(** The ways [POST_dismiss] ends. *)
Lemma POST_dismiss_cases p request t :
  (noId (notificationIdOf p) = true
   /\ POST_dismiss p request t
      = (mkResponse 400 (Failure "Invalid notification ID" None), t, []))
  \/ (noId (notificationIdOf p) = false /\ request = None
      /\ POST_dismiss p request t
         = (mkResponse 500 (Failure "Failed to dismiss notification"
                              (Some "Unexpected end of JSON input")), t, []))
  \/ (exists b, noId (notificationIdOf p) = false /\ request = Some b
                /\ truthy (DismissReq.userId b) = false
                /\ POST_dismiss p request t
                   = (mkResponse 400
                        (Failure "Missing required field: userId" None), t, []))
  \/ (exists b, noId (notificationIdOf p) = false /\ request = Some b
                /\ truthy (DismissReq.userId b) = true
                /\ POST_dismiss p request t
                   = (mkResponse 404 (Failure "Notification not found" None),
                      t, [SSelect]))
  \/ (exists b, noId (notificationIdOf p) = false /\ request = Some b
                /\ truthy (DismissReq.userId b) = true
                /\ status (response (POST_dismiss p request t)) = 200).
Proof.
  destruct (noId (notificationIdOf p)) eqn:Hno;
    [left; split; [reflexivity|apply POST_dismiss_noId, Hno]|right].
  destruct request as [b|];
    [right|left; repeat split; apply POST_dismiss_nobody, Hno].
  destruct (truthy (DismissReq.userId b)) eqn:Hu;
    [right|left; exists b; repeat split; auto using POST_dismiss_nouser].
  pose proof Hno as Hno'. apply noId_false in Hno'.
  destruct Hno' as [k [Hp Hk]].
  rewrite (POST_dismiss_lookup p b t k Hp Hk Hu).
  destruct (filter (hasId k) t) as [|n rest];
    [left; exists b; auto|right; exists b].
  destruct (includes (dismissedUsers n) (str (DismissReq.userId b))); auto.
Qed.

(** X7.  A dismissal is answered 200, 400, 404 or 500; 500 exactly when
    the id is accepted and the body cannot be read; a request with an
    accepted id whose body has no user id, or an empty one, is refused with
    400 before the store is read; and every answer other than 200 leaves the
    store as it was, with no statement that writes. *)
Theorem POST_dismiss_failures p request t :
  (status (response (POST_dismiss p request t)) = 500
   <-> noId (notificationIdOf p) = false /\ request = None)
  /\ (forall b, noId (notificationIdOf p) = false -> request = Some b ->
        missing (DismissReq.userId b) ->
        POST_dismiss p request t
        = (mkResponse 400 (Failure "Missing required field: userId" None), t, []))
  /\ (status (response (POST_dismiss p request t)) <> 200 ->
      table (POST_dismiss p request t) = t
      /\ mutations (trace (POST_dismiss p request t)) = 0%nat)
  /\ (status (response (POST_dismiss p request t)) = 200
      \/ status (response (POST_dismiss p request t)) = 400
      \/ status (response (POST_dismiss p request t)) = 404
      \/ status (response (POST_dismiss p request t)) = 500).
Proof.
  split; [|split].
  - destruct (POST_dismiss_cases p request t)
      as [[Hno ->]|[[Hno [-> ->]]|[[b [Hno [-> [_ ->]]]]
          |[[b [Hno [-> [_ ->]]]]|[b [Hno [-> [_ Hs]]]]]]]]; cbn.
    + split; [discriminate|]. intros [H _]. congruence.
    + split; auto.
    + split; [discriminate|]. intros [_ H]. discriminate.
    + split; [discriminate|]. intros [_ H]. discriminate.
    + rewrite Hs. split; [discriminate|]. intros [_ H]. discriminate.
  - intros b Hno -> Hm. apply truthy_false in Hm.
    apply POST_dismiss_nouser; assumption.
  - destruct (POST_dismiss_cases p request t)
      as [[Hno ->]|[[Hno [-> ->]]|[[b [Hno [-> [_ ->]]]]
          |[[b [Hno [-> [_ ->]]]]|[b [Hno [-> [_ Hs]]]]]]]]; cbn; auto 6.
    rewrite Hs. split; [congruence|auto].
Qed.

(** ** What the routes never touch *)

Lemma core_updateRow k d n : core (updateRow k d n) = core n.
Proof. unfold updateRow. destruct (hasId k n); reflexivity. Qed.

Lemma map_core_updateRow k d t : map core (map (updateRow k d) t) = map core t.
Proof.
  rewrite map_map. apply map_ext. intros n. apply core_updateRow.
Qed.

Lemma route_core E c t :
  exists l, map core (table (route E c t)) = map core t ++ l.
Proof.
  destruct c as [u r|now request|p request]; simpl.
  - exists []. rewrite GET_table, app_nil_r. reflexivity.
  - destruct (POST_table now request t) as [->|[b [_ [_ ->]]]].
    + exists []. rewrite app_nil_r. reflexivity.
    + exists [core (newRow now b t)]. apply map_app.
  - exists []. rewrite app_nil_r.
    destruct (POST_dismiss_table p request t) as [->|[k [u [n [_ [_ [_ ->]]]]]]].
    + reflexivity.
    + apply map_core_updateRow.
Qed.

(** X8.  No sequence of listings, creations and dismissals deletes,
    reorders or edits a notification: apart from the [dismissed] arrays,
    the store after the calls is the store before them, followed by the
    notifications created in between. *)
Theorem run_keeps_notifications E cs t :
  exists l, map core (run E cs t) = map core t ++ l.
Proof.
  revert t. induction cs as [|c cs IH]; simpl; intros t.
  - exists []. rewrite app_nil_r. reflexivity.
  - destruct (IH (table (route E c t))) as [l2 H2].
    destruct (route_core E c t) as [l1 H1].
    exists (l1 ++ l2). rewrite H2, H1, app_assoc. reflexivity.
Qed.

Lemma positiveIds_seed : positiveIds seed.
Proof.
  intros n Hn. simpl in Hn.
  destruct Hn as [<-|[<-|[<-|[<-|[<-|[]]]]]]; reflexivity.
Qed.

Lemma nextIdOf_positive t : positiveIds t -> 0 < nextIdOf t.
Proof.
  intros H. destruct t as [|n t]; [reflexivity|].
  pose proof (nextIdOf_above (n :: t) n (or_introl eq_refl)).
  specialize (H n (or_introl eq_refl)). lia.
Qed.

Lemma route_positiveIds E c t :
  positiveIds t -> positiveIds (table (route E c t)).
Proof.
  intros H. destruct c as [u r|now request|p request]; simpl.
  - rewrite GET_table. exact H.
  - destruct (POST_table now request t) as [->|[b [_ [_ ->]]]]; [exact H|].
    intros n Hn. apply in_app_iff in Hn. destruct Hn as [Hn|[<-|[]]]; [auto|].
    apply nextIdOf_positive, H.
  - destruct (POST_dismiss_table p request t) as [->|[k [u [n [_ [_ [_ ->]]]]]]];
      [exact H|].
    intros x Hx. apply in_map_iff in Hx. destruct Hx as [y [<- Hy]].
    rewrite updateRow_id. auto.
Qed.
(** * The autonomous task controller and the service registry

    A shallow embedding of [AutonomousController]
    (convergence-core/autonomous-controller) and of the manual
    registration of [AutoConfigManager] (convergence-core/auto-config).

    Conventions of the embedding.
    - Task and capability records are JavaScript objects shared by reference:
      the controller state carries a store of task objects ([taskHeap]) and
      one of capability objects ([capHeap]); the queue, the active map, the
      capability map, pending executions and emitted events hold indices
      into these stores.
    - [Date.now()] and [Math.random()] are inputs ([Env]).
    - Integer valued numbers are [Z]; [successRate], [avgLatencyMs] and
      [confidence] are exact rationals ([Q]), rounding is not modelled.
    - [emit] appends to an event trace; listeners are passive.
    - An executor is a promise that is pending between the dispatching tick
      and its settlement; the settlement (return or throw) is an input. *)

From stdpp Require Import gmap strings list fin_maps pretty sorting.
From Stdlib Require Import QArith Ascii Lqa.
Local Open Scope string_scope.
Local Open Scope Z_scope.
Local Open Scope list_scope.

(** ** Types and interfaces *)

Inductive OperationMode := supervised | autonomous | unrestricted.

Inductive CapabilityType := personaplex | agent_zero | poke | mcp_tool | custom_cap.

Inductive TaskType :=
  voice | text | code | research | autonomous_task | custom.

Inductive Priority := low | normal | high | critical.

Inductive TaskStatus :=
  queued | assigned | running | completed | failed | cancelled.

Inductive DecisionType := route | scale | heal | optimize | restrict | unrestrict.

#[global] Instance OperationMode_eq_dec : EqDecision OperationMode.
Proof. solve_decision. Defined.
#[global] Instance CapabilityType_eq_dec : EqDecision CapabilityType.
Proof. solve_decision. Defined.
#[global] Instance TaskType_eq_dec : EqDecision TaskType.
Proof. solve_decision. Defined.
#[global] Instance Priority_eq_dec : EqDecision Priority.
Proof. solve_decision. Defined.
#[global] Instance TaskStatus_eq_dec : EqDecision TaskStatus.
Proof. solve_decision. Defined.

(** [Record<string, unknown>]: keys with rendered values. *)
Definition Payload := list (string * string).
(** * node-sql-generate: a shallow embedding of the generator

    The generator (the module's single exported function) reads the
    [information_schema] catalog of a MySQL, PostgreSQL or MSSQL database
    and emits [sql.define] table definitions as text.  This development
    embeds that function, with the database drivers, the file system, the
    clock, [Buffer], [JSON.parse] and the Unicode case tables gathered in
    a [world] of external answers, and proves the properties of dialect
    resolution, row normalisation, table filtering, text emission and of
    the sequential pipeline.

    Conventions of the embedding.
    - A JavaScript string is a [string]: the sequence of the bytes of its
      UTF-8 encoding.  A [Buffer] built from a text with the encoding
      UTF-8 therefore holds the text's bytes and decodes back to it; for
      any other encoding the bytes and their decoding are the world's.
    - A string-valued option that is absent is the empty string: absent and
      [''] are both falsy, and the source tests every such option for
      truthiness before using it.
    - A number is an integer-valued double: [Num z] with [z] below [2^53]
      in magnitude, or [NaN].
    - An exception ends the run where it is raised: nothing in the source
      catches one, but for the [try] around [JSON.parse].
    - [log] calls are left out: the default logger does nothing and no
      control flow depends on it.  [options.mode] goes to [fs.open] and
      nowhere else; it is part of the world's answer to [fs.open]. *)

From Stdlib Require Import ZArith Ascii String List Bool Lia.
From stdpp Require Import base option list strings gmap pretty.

What this task involves: Of the lines above, retype only those from the line containing "and emits [sql.define]" through the line containing "- A number is", including both, exactly.

Result for this exercise:
    and emits [sql.define] table definitions as text.  This development
    embeds that function, with the database drivers, the file system, the
    clock, [Buffer], [JSON.parse] and the Unicode case tables gathered in
    a [world] of external answers, and proves the properties of dialect
    resolution, row normalisation, table filtering, text emission and of
    the sequential pipeline.

    Conventions of the embedding.
    - A JavaScript string is a [string]: the sequence of the bytes of its
      UTF-8 encoding.  A [Buffer] built from a text with the encoding
      UTF-8 therefore holds the text's bytes and decodes back to it; for
      any other encoding the bytes and their decoding are the world's.
    - A string-valued option that is absent is the empty string: absent and
      [''] are both falsy, and the source tests every such option for
      truthiness before using it.
    - A number is an integer-valued double: [Num z] with [z] below [2^53]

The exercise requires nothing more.